The top two threats to the Iowa economy are mounting trade restrictions and rising inflation. This spring there is the potential that NAFTA talks will be permanently halted with likely trade restrictions, tariffs, and even embargoes to follow. This would be very costly for the Iowa economy with the potential loss of $5.6 billion in the sale goods to Canada and Mexico, supporting more than 33,000 jobs in the state. Rising inflation represents the second great threat to the Iowa and U.S. economy. Should the nation’s inflation rate rise to its annual average between 1988 and the 2008 recession, the Federal Reserve would likely raise interest rates by as much as 2 percentage points, slowing economic growth substantially over the level currently expected.

 

Bob Baur 
Chief global economist, Principal Global Investors
 
What are the best and worst things that the Trump administration could do to fuel economic growth? 
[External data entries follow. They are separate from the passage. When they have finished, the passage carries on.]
(** X2: a search that starts at a quality of at least 20 and returns has
    converged, or has used all its iterations, or is stuck at quality 20
    with no smaller size to try. *)
Theorem search_loop_outcome (n : nat) (target_size : value) :
  forall (image image' : Image) (quality quality' : Z),
    20 <= quality ->
    found (search_loop n target_size image quality) = Ok (image', quality') ->
    converged target_size image' quality' \/
    rounds (search_loop n target_size image quality) = n \/
    stuck target_size image' quality'.
Proof.
  induction n as [| n IH]; intros image image' quality quality' Hq.
  - cbn. intros _. right. now left.
  - search_cases n.
    + intros [= <- <-]. left. exists bytes, target.
      apply Z.leb_le in Hfit. auto.
    + intros Hf. apply IH in Hf; [| lia].
      destruct Hf as [Hc | [Hr | Hs]]; [now left | right; left; now rewrite Hr | now right; right].
    + intros Hf. apply IH in Hf; [| lia].
      destruct Hf as [Hc | [Hr | Hs]]; [now left | right; left; now rewrite Hr | now right; right].
    + intros Hf. apply IH in Hf; [| lia].
      destruct Hf as [Hc | [Hr | Hs]]; [now left | right; left; now rewrite Hr | now right; right].
    + intros [= <- <-]. right. right.
      exists bytes, target, new_width, new_height.
      apply Z.leb_gt in Hfit.
      assert (Hq20 : quality = 20).
      { destruct (Z.gtb_spec (Z.of_N bytes) target) as [_ | Hle]; [| lia].
        cbn [andb] in Hnear. destruct (Z.gtb_spec quality 20); [discriminate | lia]. }
      assert (Hno : im_width image <= new_width \/ im_height image <= new_height).
      { apply andb_false_iff in Hsmaller as [Hw | Hh].
        - left. now apply Z.ltb_ge in Hw.
        - right. now apply Z.ltb_ge in Hh. }
      auto 10.
Qed.

Lemma search_loop_fits (n : nat) (target_size : value) (image : Image) (quality : Z)
    (bytes : N) (target : Z) :
  as_number target_size = Ok target ->
  save_buffer image "WEBP" [("quality", VInt quality); ("optimize", VBool true)]
  = Ok bytes ->
  Z.of_N bytes <= target ->
  search_loop (S n) target_size image quality
  = {| rounds := 1; found := Ok (image, quality) |}.
Proof.
  intros Hnum Hsave Hfit. cbn [search_loop]. rewrite Hsave, Hnum.
  apply Z.leb_le in Hfit. now rewrite Hfit.
Qed.

(** X3: if the first trial encoding already fits the target, the loop
    stops after that one encoding and returns the image and the quality it
    was given; auto mode then returns the prepared image and records
    quality 95. *)
Theorem first_round_convergence :
  forall (image start image' : Image) (settings settings' target_size : value)
         (bytes : N) (target : Z),
    auto_prepare image = Ok start ->
    get_default settings "targetFileSize" (VInt (150 * 1024)) = Ok target_size ->
    as_number target_size = Ok target ->
    save_buffer start "WEBP" [("quality", VInt 95); ("optimize", VBool true)]
    = Ok bytes ->
    Z.of_N bytes <= target ->
    search_loop max_iterations target_size start 95
    = {| rounds := 1; found := Ok (start, 95) |} /\
    (_process_auto_mode image settings = Ok (image', settings') ->
     image' = start /\
     get_nested settings' "compression" "quality" = Ok (VInt 95)).
Proof.
  intros image start image' settings settings' target_size bytes target
    Hprep Htarget Hnum Hsave Hfit.
  assert (Hloop : search_loop max_iterations target_size start 95
                  = {| rounds := 1; found := Ok (start, 95) |}).
  { exact (search_loop_fits 9 target_size start 95 Hnum Hsave Hfit). }
  split; [exact Hloop |].
  unfold _process_auto_mode. rewrite Htarget. cbn [bind]. intros Hauto.
  apply bind_ok in Hauto as (forced & _ & Hauto).
  rewrite Hprep in Hauto. cbn [bind] in Hauto.
  rewrite Hloop in Hauto. cbn [found bind] in Hauto.
  apply bind_ok in Hauto as (s1 & Hs1 & Hauto).
  apply bind_ok in Hauto as (s2 & Hs2 & [= <- <-]).
  split; [reflexivity |].
  erewrite set_nested_get_other; [| exact Hs2 | right; discriminate].
  eapply set_nested_get_same; exact Hs1.
Qed.

End SearchProperties.

(** ** Scaling into a box *)

Unset Implicit Arguments.
(** ** [createCargoGroups] and [optimizeLoad] *)

(** The fields carry the prefix [row]: [CargoItem] and [Dimensions] already
    own [subDrawingNo], [weight], [length], [width] and [height]. *)
Record ImportedRow : Type := mkImportedRow {
  rowMainDrawingNo : string;
  rowSubDrawingNo : string;
  rowLength : Z;
  rowWidth : Z;
  rowHeight : Z;
  rowQuantity : Z;
  rowWeight : Z
}.

(** White space and line terminators among the code units below 256, as
    [String.prototype.trim] strips them. *)
Definition isWhiteSpace (c : ascii) : bool :=
  let n := nat_of_ascii c in
  Nat.eqb n 9 || Nat.eqb n 10 || Nat.eqb n 11 || Nat.eqb n 12 || Nat.eqb n 13
  || Nat.eqb n 32 || Nat.eqb n 160.

(** [str.trim() !== ''] *)
Definition trimNonEmpty (str : string) : bool :=
  negb (forallb isWhiteSpace (list_ascii_of_string str)).

(** [row.subDrawingNo && row.subDrawingNo.trim() !== '' ? row.subDrawingNo
    : row.mainDrawingNo] *)
Definition identifierOf (row : ImportedRow) : string :=
  if negb (String.eqb (rowSubDrawingNo row) EmptyString)
     && trimNonEmpty (rowSubDrawingNo row)
  then rowSubDrawingNo row
  else rowMainDrawingNo row.

(** Decimal image of an index in a template literal. *)
Definition decimal (n : nat) : string := NilEmpty.string_of_uint (Nat.to_uint n).

(** [`item-${rowIdx}-${i}-${Date.now()}-${Math.random()...}`]: the part
    after the third dash comes from the clock and the random generator and
    is the parameter [stamp]. *)
Definition itemId (stamp : nat -> nat -> string) (rowIdx i : nat) : string :=
  ("item-" ++ decimal rowIdx ++ "-" ++ decimal i ++ "-" ++ stamp rowIdx i)%string.
(** * OpenRTK330 odometry core: CAN signal decoder, wheel-speed readout
    and PPS time-base synchroniser

  Shallow embedding of
    - [Platform/CAN/src/car_data.c]
        ([car_can_initialize], [car_can_data_process], [car_get_wheel_speed])
    - [Platform/OpenRTK330LI/Driver/src/exit.c] ([ST_PPS_IRQ])

  Machine integers are [Z] with the wrap-around written out, C [double]s
  are binary64 primitive floats, globals are record fields threaded
  through every function. *)

From Stdlib Require Import ZArith Lia List Bool.
From Stdlib Require Import PrimFloat SpecFloat FloatOps FloatAxioms.
Import ListNotations.
Local Open Scope Z_scope.
Set Warnings "-inexact-float".

(** ** C integer arithmetic *)

Module CInt.

(** Value of a [w]-bit unsigned object holding [z]. *)
Definition wrap_u (w z : Z) : Z := z mod 2 ^ w.

(** Value of a [w]-bit two's complement object holding [z]. *)
Definition wrap_s (w z : Z) : Z := (z + 2 ^ (w - 1)) mod 2 ^ w - 2 ^ (w - 1).

Definition u8 (z : Z) : Z := wrap_u 8 z.
Definition u32 (z : Z) : Z := wrap_u 32 z.
Definition i32 (z : Z) : Z := wrap_s 32 z.
Definition i64 (z : Z) : Z := wrap_s 64 z.

(** [a << n] on a 32-bit [int].  For [n < 32] the bits that leave the
    word are dropped and bit 31 is the sign; for [n >= 32] the Cortex-M4
    register shift [LSL] yields 0.  (ISO C leaves both the overflowing
    and the over-wide shift undefined; this is what the target does.) *)
Definition shl_int (a n : Z) : Z :=
  if n <? 32 then i32 (Z.shiftl a n) else 0.

End CInt.

(** ** C floating point *)

Module CFloat.

(** Conversion of an integer to [double] (round to nearest even). *)
Definition double_of_Z (z : Z) : float :=
  SF2Prim (binary_normalize prec emax z 0 false).

(** [(float)z / 1000] evaluated in single precision (binary32: 24-bit
    significand), then widened to [double], which is exact. *)
Definition single_of_Z (z : Z) : spec_float := binary_normalize 24 128 z 0 false.
Definition single_div (x y : spec_float) : spec_float := SFdiv 24 128 x y.
Definition double_of_single (x : spec_float) : float := SF2Prim x.

Definition msec_to_sec (msec : Z) : float :=
  double_of_single (single_div (single_of_Z msec) (single_of_Z 1000)).

End CFloat.

(** ** Time base shared by the decoder and the PPS handler *)

(** Modelled from the spec: [mcu_time_base_t] is declared in a header that
    is not among the sources.  Both fields are [time_t] counters (signed;
    64 bits wide here): whole seconds of absolute time and milliseconds
    since the last pulse. *)
Record mcu_time_base_t := mkTimeBase {
  time : Z;
  msec : Z
}.

(** The [gtime_t] argument of the external [time2gpst]: whole seconds and
    fraction of a second. *)
Record gtime_t := mkGtime {
  gt_time : Z;
  gt_sec : float
}.

(** ** Signal decoder and wheel-speed aggregator ([car_data.c]) *)

Module Car.
Import CInt CFloat.

(** Modelled from the spec: [WHEEL_SPEED_STRUCT] is declared in
    [car_data.h], which is not among the sources.  The fields are the ones
    [car_data.c] touches; their types are those of the out-parameters of
    [car_get_wheel_speed] they are copied to ([double] speeds and
    timestamp, [uint8_t] flag and mask, [uint32_t] week). *)
Record WHEEL_SPEED_STRUCT := mkWheelSpeed {
  speed_RR : float;
  speed_RL : float;
  speed_combined : float;
  fwd : Z;
  update : Z;
  week : Z;
  timestamp : float
}.

(** Modelled from the spec: one entry of [gOdoConfigurationStruct.odo_mesg]
    ([user_config.h] is not among the sources).  The integer fields are
    unsigned in C, hence [N]; [factor] and [offset] are floating point. *)
Record odo_mesg_t := mkOdoMesg {
  usage : N;
  mesgID : N;
  startbit : N;
  length : N;
  endian : N;
  sign : N;
  unit : N;
  source : N;
  factor : float;
  offset : float
}.
(** C2.  When a submission is accepted (200 past the honeypot), the four
    text fields are strings, and what is handed to the provider and inserted
    into the store are their escaped forms: the text and HTML bodies and the
    subject line are built from them, the row holds them, and none of them
    contains a markup character.  The address is passed on as submitted. *)
Theorem accepted_submission_is_escaped (req : ContactRequest) (w w' : World) :
  truthy (company (body req)) = false →
  contact_handler req w = (Responded (respond 200 Success), w') →
  ∃ (f l sj m : string) (mail : Email) (row : Row),
    firstName (body req) = JString f ∧ lastName (body req) = JString l
    ∧ subject (body req) = JString sj ∧ message (body req) = JString m
    ∧ provider_calls w' = provider_calls w ++ [mail]
    ∧ messages w' = messages w ++ [row]
    ∧ mail_text mail =
        "Name: " +:+ escape_string f +:+ " " +:+ escape_string l +:+ nl
        +:+ "Email: " +:+ ToString (email (body req)) +:+ nl
        +:+ "Subject: " +:+ escape_string sj +:+ nl
        +:+ "Message: " +:+ escape_string m
    ∧ mail_html mail =
        nl +:+ "        <h3>New Contact Form Submission</h3>" +:+ nl
        +:+ "        <p><strong>Name:</strong> " +:+ escape_string f +:+ " "
        +:+ escape_string l +:+ "</p>" +:+ nl
        +:+ "        <p><strong>Email:</strong> "
        +:+ ToString (email (body req)) +:+ "</p>" +:+ nl
        +:+ "        <p><strong>Subject:</strong> "
        +:+ or_string (escape_string sj) "None" +:+ "</p>" +:+ nl
        +:+ "        <p><strong>Message:</strong></p>" +:+ nl
        +:+ "        <p>" +:+ escape_string m +:+ "</p>" +:+ nl
        +:+ "      "
    ∧ mail_subject mail = or_string (escape_string sj) "New Portfolio Contact"
    ∧ mail_reply_to mail = email (body req)
    ∧ p_first_name (columns row) = escape_string f
    ∧ p_last_name (columns row) = escape_string l
    ∧ p_subject (columns row) =
        (if String.eqb (escape_string sj) "" then JNull
         else JString (escape_string sj))
    ∧ p_message (columns row) = escape_string m
    ∧ p_email (columns row) = email (body req)
    ∧ Forall markup_free
        [escape_string f; escape_string l; escape_string sj; escape_string m].
Proof.
  intros Hc Hok.
  destruct (accepted_inv _ _ _ Hc Hok) as (s & _ & Hs & _ & _ & ->).
  apply sanitize_inv in Hs as (m & f & l & sj & Hm & Hf & Hl & Hsj & ->).
  exists f, l, sj, m. eexists. eexists.
  repeat (split; [first [eassumption | reflexivity] |]).
  repeat constructor; apply escape_string_markup_free.
Qed.

(** C3.  When the provider call fails on a submission that reached it, by
    rejecting or by resolving with an error (which prints a RESEND_ERROR line
    with the source address, the submitter's address and the provider's
    message), no row is inserted, an ERROR line with the source address and
    the message is printed, and the answer is 500 with the fixed text
    "Failed to send message. Please try again later.", in which the message
    of the error has no part. *)
Theorem dispatch_failure_answers_500
    (req : ContactRequest) (w : World) (s : Sanitized) (m : string) :
  truthy (company (body req)) = false →
  validate (body req) = Normal None →
  sanitize (body req) = Normal s →
  resend_send (contact_email (body req) s) = SendRejects m
  ∨ resend_send (contact_email (body req) s) = SendResolves (Some m) →
  ∃ w' em,
    contact_handler req w =
      (Responded
         (respond 500 (Error "Failed to send message. Please try again later.")),
       w')
    ∧ messages w' = messages w
    ∧ email (body req) = JString em
    ∧ (resend_send (contact_email (body req) s) = SendRejects m →
       console w' =
         console w
         ++ [line (now req) "ERROR" [("ip", JString (ip req)); ("error", JString m)]])
    ∧ (resend_send (contact_email (body req) s) = SendResolves (Some m) →
       console w' =
         console w
         ++ [line (now req) "RESEND_ERROR"
               [("ip", JString (ip req)); ("email", JString em);
                ("error", JString m)];
             line (now req) "ERROR" [("ip", JString (ip req)); ("error", JString m)]]).
Proof.
  intros Hc Hv Hs Hfail.
  pose proof Hv as Hv'. apply validate_passes in Hv' as (_ & _ & _ & _ & em & Hem & _).
  unfold contact_handler. rewrite Hc, Hv, Hs. unfold deliver, try_deliver.
  destruct Hfail as [Hr | Hr]; rewrite Hr; eexists; exists em;
    (split; [reflexivity |]); (split; [reflexivity |]); (split; [exact Hem |]);
    (split; [intros [=] | intros [=]]); subst; cbn.
  - reflexivity.
  - rewrite Hem. cbn. now rewrite <- app_assoc.
Qed.

(** ** The rate limiter *)

Definition too_many : Response :=
  respond 429 (Error "Too many requests. Please try again later.").

(** The pipeline never touches the counters. *)
Lemma contact_handler_hits (req : ContactRequest) (w : World) :
  hits (contact_handler req w).2 = hits w.
Proof.
  unfold contact_handler.
  destruct (truthy _); [reflexivity |].
  destruct (validate _) as [[r |] |]; try reflexivity.
  destruct (sanitize _) as [s |]; [| reflexivity].
  unfold deliver, try_deliver.
  destruct (resend_send _) as [m | [m |]]; try reflexivity.
  destruct (pool_fault _); reflexivity.
Qed.

(** A request inside the window opened for its address. *)
Lemma contactLimiter_open (req : ContactRequest) (w : World) (k : nat) (T : Z) :
  hits w !! ip req = Some {| totalHits := k; resetTime := T |} →
  now req < T →
  let w1 :=
    with_hits
      (fun _ => <[ip req := {| totalHits := S k; resetTime := T |}]> (hits w)) w in
  contactLimiter req w =
    if bool_decide (k < limiter_max)%nat then (None, w1)
    else (Some too_many,
          log "RATE_LIMITED" [("ip", JString (ip req))] (now req) w1).
Proof.
  intros Hh Ht. unfold contactLimiter, increment. rewrite Hh. simpl.
  rewrite (bool_decide_true (now req < T)) by assumption. simpl.
  unfold limiter_max. do 2 case_bool_decide; try lia; reflexivity.
Qed.

(** A request that finds no open window opens one and goes through. *)
Lemma contactLimiter_fresh (req : ContactRequest) (w : World) :
  no_window (hits w) (ip req) (now req) →
  contactLimiter req w =
    (None,
     with_hits
       (fun _ => <[ip req := {| totalHits := 1; resetTime := now req + windowMs |}]>
                   (hits w)) w).
Proof.
  unfold no_window, contactLimiter, increment.
  destruct (hits w !! ip req) as [h |]; [| reflexivity].
  intros Hh. now rewrite (bool_decide_false (now req < resetTime h)) by lia.
Qed.

Lemma contact_route_hits (req : ContactRequest) (w : World) :
  hits (contact_route req w).2 = hits (contactLimiter req w).2.
Proof.
  unfold contact_route. destruct (contactLimiter req w) as [[r |] w1]; [reflexivity |].
  apply contact_handler_hits.
Qed.

Lemma contactLimiter_other (req : ContactRequest) (w : World) (a : string) :
  ip req ≠ a → hits (contactLimiter req w).2 !! a = hits w !! a.
Proof.
  intros Hne. unfold contactLimiter, increment.
  case_bool_decide; simpl; now rewrite lookup_insert_ne.
Qed.

Lemma serve_cons (req : ContactRequest) (rest : list ContactRequest) (w : World) :
  serve (req :: rest) w =
    ((serve_one req w).1 :: (serve rest (serve_one req w).2).1,
     (serve rest (serve_one req w).2).2).
Proof.
  cbn [serve]. destruct (serve_one req w) as [sv w1]. cbn [fst snd].
  destruct (serve rest w1). reflexivity.
Qed.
From June 2009 when the last recession ended through December 2016, the U.S. economy (inflation-adjusted or real gross domestic product) grew at an annual pace of 2.2 percent; real consumer spending and business investment rose at a 2.4 percent and 4.2 percent annual rate respectively. For 2017, those same three series are estimated to have expanded at a respective pace of 2.6 percent, 2.6 percent and 5.9 percent, fourth quarter over fourth quarter. Our estimates for those series in 2018 respectively are 3.0 percent, 2.7 percent and 6.0 percent. 
 
So, some of the best things the Trump administration could do to fuel economic growth must be already happening or have been in prospect for some time: reforming U.S. business taxation so its rates and coverage are more competitive with the rest of the world; limiting the number of new regulations that burden business with significant costs; lifting some of the newer, more onerous regulations imposed over the last decade; allowing U.S. energy companies more areas for energy exploration. Small business confidence soared shortly after the November 2016 election and has remained at very high levels since; that confidence was likely from the expectation of these actions.
 
Another step to fuel growth might be in health care: Give consumers more choices; make insurance products and health care more responsive to those choices; allow health insurance to be sold across state lines; expand health savings accounts; equalize the tax treatment of health insurance costs for individuals who pay their own premiums versus those whose insurance is provided by their employer; set up state-subsidized high-risk pools. These steps could lower the overall cost of health care and allow the savings to be spent in more advantageous ways.
 
Taking significant steps to limit the opportunities for international trade would surely be a substantial negative for U.S. economic growth. Abrogating the North American Free Trade Agreement, pulling out of the World Trade Organization or unilaterally imposing sizable tariffs or other trade restrictions would likely create retaliatory taxation or trade constraints, which would reduce U.S. exports, cut U.S. growth and raise costs or curtail the supply of imported goods. However, working to improve reciprocity in trade relations might be detrimental in the short run but could improve export prospects in the long run.
  
Briefly, what’s one threat to the economy that you are keeping a watchful eye on, and why?
Long-term, the biggest threat is China’s aggressiveness in the South China Sea. Short-term, the biggest threat would be the potential for high U.S. tariffs or other import restrictions and the ensuing retaliation by U.S. trading partners.